[Start of Attachment]

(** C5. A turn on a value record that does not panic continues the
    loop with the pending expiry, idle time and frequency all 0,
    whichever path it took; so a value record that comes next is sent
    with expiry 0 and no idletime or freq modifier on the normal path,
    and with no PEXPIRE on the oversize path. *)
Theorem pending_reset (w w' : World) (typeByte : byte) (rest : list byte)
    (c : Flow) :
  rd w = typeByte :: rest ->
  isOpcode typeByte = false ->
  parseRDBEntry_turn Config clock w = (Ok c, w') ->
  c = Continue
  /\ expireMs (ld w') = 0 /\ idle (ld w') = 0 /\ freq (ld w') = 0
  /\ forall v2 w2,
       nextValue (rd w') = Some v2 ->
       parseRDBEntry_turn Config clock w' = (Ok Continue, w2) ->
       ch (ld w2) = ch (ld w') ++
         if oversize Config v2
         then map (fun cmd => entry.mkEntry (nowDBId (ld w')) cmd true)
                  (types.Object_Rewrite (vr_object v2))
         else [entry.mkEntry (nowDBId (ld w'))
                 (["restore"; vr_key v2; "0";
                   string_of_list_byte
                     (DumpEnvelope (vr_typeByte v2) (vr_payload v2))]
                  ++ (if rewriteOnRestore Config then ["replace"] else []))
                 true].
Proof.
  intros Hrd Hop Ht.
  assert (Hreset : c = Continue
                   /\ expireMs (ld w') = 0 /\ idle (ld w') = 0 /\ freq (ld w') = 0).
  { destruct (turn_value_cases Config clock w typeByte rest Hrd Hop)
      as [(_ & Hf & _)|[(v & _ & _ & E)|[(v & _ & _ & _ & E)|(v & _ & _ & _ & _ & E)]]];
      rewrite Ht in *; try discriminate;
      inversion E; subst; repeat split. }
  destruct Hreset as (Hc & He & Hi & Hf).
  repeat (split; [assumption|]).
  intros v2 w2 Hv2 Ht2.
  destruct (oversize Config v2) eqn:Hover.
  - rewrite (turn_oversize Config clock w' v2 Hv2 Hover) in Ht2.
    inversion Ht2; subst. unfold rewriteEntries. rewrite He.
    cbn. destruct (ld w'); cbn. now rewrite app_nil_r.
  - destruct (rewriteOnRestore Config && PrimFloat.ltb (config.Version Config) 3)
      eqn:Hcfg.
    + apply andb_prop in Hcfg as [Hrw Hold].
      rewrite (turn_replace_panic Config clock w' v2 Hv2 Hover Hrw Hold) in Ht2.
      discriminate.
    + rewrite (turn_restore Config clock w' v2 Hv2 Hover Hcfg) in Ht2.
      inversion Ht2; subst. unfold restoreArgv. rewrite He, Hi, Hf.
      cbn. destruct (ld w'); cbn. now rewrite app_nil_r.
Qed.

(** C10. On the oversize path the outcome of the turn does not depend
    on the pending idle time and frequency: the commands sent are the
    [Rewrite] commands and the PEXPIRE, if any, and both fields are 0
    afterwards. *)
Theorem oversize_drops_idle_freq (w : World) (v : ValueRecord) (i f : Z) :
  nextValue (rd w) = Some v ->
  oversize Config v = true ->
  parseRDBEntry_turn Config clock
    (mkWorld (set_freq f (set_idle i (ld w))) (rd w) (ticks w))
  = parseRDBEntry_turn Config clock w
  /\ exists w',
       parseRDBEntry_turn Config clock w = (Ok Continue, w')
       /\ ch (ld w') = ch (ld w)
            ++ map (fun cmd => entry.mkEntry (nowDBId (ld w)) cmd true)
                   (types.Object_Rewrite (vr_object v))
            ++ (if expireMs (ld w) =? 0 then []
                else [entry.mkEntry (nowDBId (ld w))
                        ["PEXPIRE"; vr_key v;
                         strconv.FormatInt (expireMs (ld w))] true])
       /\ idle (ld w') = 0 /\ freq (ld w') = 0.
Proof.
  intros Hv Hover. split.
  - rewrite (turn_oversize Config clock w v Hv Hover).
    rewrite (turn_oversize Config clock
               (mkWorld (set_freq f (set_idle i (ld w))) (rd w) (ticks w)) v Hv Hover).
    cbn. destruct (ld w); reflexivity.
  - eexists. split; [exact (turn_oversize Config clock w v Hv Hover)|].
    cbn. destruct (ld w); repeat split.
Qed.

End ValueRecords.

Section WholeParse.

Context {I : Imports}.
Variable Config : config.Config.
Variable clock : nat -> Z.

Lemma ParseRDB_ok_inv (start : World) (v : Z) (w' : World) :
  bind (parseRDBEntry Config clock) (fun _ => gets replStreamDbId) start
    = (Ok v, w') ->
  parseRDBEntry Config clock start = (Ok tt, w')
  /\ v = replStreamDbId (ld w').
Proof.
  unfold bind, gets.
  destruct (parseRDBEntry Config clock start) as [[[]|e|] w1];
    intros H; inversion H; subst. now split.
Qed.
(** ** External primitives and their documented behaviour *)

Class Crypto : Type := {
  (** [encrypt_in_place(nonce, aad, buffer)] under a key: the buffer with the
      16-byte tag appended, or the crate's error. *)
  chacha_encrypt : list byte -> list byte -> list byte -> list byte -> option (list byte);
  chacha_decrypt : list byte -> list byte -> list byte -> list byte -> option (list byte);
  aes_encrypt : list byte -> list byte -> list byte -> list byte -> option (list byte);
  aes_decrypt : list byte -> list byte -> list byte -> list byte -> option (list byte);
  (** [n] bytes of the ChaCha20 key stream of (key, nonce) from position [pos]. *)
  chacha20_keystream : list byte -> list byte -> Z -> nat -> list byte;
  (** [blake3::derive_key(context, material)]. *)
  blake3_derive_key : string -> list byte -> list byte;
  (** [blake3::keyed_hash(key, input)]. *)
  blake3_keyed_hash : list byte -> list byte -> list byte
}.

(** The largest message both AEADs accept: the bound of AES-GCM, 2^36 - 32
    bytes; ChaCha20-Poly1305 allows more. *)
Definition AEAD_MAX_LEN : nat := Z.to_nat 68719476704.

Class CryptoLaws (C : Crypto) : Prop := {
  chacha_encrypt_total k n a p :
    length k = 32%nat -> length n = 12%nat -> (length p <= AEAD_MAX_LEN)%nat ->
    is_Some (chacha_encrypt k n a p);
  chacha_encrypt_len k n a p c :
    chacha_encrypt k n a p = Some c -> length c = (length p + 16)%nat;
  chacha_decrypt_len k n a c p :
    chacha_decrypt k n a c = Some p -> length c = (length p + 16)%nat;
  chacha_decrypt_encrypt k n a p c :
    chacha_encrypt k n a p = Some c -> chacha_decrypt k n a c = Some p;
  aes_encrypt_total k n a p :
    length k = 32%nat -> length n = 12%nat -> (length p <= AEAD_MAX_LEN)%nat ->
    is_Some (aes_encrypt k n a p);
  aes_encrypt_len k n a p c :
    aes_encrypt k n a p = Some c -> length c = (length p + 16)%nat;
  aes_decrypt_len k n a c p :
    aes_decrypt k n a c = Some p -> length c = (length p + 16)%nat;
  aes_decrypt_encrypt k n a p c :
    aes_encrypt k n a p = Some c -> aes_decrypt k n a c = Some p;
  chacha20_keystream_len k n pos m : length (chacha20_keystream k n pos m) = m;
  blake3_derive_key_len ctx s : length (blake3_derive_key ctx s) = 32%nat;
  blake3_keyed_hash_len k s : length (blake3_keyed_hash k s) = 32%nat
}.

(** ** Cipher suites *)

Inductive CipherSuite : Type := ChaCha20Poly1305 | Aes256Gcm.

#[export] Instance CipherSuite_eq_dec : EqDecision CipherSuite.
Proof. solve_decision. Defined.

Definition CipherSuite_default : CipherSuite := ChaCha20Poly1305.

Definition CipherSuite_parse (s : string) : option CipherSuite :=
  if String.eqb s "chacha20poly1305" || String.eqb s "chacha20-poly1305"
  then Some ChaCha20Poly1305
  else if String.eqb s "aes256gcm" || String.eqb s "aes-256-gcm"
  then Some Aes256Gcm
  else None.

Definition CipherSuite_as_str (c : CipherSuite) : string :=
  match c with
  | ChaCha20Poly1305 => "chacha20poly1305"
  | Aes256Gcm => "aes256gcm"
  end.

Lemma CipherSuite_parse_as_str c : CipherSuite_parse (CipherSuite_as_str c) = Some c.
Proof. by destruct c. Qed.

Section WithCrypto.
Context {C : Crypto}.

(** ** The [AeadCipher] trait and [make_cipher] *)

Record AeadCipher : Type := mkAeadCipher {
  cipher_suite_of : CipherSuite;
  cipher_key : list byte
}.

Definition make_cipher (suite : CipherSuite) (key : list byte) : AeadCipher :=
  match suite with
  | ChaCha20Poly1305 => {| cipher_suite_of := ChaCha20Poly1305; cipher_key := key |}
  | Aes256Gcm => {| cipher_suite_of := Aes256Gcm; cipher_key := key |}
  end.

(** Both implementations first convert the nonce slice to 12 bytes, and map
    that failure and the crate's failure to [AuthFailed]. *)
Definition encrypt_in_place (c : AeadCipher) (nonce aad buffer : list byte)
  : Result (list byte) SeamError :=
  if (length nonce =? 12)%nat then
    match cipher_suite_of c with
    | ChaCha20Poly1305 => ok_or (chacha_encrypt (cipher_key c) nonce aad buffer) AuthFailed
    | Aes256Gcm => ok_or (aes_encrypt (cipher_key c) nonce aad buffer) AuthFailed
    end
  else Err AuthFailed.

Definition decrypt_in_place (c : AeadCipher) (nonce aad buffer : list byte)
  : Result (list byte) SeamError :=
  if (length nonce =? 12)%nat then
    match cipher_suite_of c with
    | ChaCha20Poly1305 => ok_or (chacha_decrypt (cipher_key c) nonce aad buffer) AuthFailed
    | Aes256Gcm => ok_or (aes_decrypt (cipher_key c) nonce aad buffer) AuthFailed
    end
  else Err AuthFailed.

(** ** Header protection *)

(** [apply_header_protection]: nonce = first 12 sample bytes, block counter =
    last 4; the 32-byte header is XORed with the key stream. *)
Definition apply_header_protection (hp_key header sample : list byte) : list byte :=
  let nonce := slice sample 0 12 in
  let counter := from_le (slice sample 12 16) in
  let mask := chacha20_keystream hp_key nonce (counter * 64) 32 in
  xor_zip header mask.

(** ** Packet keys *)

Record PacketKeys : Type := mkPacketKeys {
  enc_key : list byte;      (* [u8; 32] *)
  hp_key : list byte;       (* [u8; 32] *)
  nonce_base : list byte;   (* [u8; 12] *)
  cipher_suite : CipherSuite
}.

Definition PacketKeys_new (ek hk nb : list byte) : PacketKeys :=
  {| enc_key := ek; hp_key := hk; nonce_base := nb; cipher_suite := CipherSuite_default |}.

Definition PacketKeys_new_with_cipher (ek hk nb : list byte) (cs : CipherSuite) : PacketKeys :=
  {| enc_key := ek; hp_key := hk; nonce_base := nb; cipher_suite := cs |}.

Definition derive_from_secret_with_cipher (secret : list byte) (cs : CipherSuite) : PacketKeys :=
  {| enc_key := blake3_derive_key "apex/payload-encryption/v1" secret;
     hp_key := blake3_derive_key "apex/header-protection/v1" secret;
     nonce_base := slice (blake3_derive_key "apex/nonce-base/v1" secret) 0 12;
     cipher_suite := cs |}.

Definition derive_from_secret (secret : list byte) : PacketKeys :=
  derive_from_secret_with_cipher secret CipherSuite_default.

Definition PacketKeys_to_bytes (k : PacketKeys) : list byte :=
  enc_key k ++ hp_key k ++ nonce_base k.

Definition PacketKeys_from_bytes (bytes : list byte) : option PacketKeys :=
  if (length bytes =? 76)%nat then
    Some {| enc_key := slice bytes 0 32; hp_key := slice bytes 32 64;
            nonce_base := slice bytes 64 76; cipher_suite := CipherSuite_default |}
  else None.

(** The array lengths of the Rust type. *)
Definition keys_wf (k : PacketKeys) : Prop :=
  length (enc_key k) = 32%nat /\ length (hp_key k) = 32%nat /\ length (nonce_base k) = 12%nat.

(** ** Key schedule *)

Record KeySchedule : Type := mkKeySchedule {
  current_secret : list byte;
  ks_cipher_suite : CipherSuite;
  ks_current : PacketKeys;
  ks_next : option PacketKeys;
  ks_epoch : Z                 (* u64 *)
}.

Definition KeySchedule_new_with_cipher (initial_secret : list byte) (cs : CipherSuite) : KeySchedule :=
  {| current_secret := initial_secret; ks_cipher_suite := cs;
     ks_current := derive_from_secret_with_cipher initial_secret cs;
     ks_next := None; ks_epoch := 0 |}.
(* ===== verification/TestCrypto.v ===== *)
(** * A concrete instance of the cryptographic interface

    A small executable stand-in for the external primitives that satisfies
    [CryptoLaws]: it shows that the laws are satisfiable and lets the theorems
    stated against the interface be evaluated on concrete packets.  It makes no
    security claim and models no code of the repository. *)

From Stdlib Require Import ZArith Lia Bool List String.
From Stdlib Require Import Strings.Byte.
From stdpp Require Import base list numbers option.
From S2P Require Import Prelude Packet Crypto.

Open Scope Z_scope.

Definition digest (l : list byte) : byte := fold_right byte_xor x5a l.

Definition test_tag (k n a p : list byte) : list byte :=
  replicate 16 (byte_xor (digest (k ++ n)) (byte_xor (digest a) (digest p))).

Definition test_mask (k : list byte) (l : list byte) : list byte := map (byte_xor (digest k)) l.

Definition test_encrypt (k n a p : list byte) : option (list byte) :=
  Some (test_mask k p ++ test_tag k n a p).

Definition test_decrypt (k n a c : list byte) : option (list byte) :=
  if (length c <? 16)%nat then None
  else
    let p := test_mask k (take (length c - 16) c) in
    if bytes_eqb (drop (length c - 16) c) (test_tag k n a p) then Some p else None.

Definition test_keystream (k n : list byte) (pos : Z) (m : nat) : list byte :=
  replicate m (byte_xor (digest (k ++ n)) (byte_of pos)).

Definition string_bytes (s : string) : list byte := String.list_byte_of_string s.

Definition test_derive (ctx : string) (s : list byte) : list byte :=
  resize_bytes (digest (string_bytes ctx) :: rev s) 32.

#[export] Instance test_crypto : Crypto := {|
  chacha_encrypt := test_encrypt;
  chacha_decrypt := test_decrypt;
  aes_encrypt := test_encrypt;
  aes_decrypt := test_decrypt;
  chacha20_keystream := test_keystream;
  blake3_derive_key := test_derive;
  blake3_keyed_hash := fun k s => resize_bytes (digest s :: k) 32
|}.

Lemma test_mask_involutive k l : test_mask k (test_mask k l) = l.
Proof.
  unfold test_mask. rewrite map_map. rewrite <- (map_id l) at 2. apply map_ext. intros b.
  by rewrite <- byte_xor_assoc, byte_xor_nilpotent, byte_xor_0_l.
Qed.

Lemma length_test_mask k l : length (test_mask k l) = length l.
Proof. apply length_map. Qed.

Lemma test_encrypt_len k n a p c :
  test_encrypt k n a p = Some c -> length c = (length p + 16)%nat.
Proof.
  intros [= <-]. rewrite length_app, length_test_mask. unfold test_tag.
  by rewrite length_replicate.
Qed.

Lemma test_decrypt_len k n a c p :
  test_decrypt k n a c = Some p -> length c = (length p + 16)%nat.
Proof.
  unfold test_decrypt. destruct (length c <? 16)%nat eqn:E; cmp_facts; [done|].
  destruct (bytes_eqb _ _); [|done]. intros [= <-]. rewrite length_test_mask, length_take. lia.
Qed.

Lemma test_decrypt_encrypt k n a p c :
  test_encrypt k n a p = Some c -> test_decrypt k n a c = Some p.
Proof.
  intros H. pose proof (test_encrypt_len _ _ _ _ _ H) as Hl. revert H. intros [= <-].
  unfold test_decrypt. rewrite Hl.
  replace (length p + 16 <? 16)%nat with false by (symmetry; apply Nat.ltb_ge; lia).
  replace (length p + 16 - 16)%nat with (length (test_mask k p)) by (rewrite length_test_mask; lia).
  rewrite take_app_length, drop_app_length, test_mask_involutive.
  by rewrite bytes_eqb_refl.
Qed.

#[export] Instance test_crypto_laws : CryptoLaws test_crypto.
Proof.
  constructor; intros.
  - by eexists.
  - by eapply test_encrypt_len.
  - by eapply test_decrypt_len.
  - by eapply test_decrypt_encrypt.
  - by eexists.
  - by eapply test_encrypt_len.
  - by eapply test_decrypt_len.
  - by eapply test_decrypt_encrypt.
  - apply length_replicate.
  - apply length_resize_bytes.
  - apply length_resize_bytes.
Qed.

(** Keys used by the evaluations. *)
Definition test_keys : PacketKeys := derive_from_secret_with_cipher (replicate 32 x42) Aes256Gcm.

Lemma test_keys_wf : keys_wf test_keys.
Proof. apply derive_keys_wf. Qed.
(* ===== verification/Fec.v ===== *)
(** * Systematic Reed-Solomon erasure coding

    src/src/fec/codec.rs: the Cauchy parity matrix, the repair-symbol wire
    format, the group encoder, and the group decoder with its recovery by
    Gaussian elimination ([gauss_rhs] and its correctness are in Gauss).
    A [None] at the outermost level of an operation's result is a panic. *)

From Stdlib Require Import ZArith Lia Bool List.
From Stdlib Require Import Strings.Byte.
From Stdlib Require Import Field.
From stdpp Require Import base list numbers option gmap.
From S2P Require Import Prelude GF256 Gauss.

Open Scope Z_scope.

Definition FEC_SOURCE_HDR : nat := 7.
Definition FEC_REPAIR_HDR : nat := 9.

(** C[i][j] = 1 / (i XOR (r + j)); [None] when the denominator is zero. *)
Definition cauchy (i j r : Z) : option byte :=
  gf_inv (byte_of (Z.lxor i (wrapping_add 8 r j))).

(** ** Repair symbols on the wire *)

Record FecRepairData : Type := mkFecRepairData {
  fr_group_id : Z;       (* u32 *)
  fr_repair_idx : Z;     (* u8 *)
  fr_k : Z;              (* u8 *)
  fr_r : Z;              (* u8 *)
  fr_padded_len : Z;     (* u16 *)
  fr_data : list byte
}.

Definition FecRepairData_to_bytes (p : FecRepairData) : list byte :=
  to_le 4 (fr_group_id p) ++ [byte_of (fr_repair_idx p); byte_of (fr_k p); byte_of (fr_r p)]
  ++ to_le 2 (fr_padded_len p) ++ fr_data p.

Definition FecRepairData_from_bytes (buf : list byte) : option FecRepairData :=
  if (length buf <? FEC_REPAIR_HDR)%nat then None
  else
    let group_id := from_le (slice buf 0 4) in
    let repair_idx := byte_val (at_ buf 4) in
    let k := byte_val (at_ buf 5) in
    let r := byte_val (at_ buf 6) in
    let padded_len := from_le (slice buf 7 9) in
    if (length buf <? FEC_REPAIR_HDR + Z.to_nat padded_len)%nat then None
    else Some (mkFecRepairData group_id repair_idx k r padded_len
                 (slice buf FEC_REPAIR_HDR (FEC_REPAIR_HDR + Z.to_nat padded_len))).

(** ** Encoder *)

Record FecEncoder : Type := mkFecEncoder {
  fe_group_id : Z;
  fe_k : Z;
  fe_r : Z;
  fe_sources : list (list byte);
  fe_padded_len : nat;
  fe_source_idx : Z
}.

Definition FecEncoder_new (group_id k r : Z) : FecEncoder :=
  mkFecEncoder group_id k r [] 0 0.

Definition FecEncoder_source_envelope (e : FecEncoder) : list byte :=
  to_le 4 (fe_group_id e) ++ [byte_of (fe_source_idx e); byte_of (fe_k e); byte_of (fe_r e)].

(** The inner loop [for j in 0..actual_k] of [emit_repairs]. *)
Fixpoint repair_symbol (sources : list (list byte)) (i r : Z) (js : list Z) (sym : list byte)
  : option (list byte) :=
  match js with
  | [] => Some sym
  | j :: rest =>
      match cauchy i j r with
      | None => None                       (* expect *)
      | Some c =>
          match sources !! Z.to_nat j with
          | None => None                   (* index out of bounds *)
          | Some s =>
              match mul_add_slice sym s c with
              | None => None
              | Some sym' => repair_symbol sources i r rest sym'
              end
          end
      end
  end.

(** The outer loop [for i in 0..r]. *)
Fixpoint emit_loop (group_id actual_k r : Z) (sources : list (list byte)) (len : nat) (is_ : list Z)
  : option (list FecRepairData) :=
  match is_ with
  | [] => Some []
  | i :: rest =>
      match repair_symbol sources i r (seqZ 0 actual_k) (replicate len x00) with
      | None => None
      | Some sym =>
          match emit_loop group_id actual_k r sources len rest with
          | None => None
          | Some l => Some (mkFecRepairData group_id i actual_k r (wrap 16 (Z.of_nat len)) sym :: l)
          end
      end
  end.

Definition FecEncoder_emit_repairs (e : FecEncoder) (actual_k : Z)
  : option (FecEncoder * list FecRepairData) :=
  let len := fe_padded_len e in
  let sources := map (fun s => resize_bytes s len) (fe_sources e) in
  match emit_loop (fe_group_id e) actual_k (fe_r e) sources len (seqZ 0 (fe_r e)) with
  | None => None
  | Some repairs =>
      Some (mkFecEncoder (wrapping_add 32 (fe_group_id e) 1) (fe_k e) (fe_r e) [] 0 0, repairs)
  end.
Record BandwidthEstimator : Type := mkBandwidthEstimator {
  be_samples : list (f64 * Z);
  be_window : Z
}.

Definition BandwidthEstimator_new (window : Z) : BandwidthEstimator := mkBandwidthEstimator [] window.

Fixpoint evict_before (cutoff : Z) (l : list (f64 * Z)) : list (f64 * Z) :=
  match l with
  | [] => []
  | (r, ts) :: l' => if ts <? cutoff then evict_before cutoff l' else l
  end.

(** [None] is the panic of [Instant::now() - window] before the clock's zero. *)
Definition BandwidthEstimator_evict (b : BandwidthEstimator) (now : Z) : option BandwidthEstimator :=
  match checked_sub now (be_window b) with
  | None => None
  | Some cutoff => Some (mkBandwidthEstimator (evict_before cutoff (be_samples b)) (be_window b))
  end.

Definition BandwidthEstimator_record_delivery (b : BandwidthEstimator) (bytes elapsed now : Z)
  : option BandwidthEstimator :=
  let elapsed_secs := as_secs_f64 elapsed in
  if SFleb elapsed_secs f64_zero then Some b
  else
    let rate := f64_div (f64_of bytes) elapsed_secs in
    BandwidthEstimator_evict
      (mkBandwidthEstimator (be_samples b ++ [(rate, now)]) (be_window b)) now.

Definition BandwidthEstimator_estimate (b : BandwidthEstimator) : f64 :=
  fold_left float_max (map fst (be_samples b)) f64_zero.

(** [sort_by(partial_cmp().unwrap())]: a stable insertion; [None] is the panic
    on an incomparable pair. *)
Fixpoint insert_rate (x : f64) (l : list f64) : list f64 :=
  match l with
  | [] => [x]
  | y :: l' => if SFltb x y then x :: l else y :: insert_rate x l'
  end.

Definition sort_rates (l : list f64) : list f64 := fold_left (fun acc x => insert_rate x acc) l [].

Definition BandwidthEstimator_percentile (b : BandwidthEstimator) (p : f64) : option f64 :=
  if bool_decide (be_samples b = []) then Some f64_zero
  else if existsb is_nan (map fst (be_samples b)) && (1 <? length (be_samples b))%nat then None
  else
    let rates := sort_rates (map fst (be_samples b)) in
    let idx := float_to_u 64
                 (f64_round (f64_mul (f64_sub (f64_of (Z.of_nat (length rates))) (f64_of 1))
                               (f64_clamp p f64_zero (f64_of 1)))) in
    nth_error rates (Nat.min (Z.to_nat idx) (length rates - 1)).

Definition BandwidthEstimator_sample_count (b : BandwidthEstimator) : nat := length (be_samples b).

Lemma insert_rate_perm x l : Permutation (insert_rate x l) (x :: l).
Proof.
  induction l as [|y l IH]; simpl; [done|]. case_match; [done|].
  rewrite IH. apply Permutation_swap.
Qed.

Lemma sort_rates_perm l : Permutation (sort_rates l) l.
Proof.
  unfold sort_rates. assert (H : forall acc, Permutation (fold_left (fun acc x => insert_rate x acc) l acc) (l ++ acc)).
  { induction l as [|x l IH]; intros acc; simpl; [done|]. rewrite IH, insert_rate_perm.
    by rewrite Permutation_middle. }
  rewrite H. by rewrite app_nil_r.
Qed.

[End of Attachment]

- Exercise brief: All lines of the material that contain the string "wire" are to be copied.

- Result of the task:
    src/src/fec/codec.rs: the Cauchy parity matrix, the repair-symbol wire
(** ** Repair symbols on the wire *)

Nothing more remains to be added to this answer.